Located near the strait that separates Sicily from the Italian peninsula, on a natural terrace overlooking the Ionian Sea, Taormina has been a popular tourist destination since the 19th century, a must-stop on the Grand Tour, seducing artists and intellectuals such as Goethe, spellbound in particular by the Greek Theater, the symbol of Taormina.
Surrounded by cypresses and prickly pear plants, with the cavea carved into the rock, the Greek Theater of Taormina, later transformed into an arena by the Romans, offers a spectacular view of the turquoise sea as far as the Calabria coast, of the city of Syracuse and of the steaming summit of the Etna volcano.
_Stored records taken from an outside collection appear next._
(** A program type that offers the two helpers and nothing else. *)
Definition spinProgType : BpfProgType :=
  mkProgType "lsm" EmptyString EmptyString BPF_PROG_TYPE_LSM [] []
    (omap (λ f, assoc f HelperFuncMap) ["bpf_spin_lock_proto"; "bpf_spin_unlock_proto"]) None.

Lemma spinProgType_offers : offersSpin spinProgType.
Proof. intros []; eexists; split; vm_compute; reflexivity. Qed.

(** Calls for examples. *)
Definition exampleCalls (isLock : bool) (a : string) : list BpfCall :=
  match getHelper spinProgType (spinEnum isLock) with
  | Some h => match newCallOn h a with Ret c => [c] | _ => [] end
  | None => []
  end.

Definition otherCalls : list BpfCall :=
  match assoc "bpf_ktime_get_ns_proto" HelperFuncMap with Some h => [NewBpfCall h (newBpfCallGenHint None)] | None => [] end.

(** The state of a program with the calls [l] and nothing else. *)
Definition exampleState (l : list BpfCall) : GState :=
  mkGS initArray 0 (mkBpfProg 10 (scratchProg BPF_PROG_TYPE_LSM) l (seq 0 (length l)) ∅ ∅ ∅ 0 EmptyString 0
                      (varName <$> seq 0 10) 0 None).

(** ** Properties *)

(** C24: a program with one spin lock call anywhere among other calls gets the
    missing half directly beside it, on the same lock, and nothing else changes;
    the calls are then balanced.  This holds for every capacity of the slice and
    for every way [append] grows it. *)
Theorem fixSpinLock_single (grow : nat → nat) (pt : BpfProgType) (cap : nat) (s : GState)
    (pp pq : list nat) (x : nat) (c : BpfCall) (isLock : bool) (a : string) :
  offersSpin pt → p_Calls (g_prog s) = pp ++ x :: pq → p_calls (g_prog s) !! x = Some c → spinCall isLock a c →
  a ≠ EmptyString → Forall (nonSpinAt (p_calls (g_prog s))) (pp ++ pq) →
  ∃ new, spinCall (negb isLock) a new ∧
    let heap := p_calls (g_prog s) ++ [new] in
    let y := length (p_calls (g_prog s)) in
    let calls := pp ++ (if isLock then [x; y] else [y; x]) ++ pq in
    (∀ r, FixSpinLock grow pt cap s r = Ret (tt, mkGS (g_store s) (g_rd s) (withCalls heap calls (g_prog s)), r)) ∧
    ∃ l, mapM (λ p, heap !! p) calls = Some l ∧ spinBalanced None l = true.
Proof.
  intros Hoff Ecalls Hx Hc Ha Hn.
  destruct (FixSpinLock_insert grow pt cap s pp pq x c isLock a Hoff Ecalls Hx Hc Ha Hn) as (h & new & _ & _ & H). by exists new.
Qed.

Lemma fixSpinLock_single_witness :
  ∃ new l, spinCall false "v1" new ∧
    mapM (λ p, ((otherCalls ++ exampleCalls true "v1") ++ [new]) !! p) [0; 1; 2] = Some l ∧ spinBalanced None l = true.
Proof.
  destruct (fixSpinLock_single (λ n, 2 * n) spinProgType 2 (exampleState (otherCalls ++ exampleCalls true "v1")) [0] [] 1
    (default (NewBpfCall (mkHelper EmptyString BPF_FUNC_spin_lock EmptyString EmptyString [] [] EmptyString EmptyString false false)
       (newBpfCallGenHint None)) (exampleCalls true "v1" !! 0)) true "v1" spinProgType_offers)
    as (new & Hn & _ & l & Hl & Hb).
  - vm_compute. reflexivity.
  - vm_compute. reflexivity.
  - split; vm_compute; reflexivity.
  - discriminate.
  - constructor; [|constructor]. eexists. split; [vm_compute; reflexivity|]. split; vm_compute; discriminate.
  - exists new, l. split; [exact Hn|]. split; [exact Hl|exact Hb].
Defined.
To take in the atmosphere of this chic Sicilian town, stroll along Corso Umberto I, Taormina’s main street, where you can shop, drink and eat. If you prefer some calm, then wander amid the picturesque alleys and courtyards in the oldest part of town.
Don’t miss the encompassing view from Piazza IX Aprile, and the medieval quarter of Taormina, with its ancient buildings featuring Romanesque and Gothic ornaments and architectural elements.
Taormina is also synonymous with sea and beaches; Giardini Naxos is considered one of the most beautiful seaside resorts on the east coast of Sicily, favored by locals for its gorgeous sea. Another popular beach is Isola Bella, on a very small island located in the Bay of Taormina, connected to the mainland by a strip of land, visible at low tide.
The climate of Sicily makes Taormina an ideal destination to visit at any time of the year.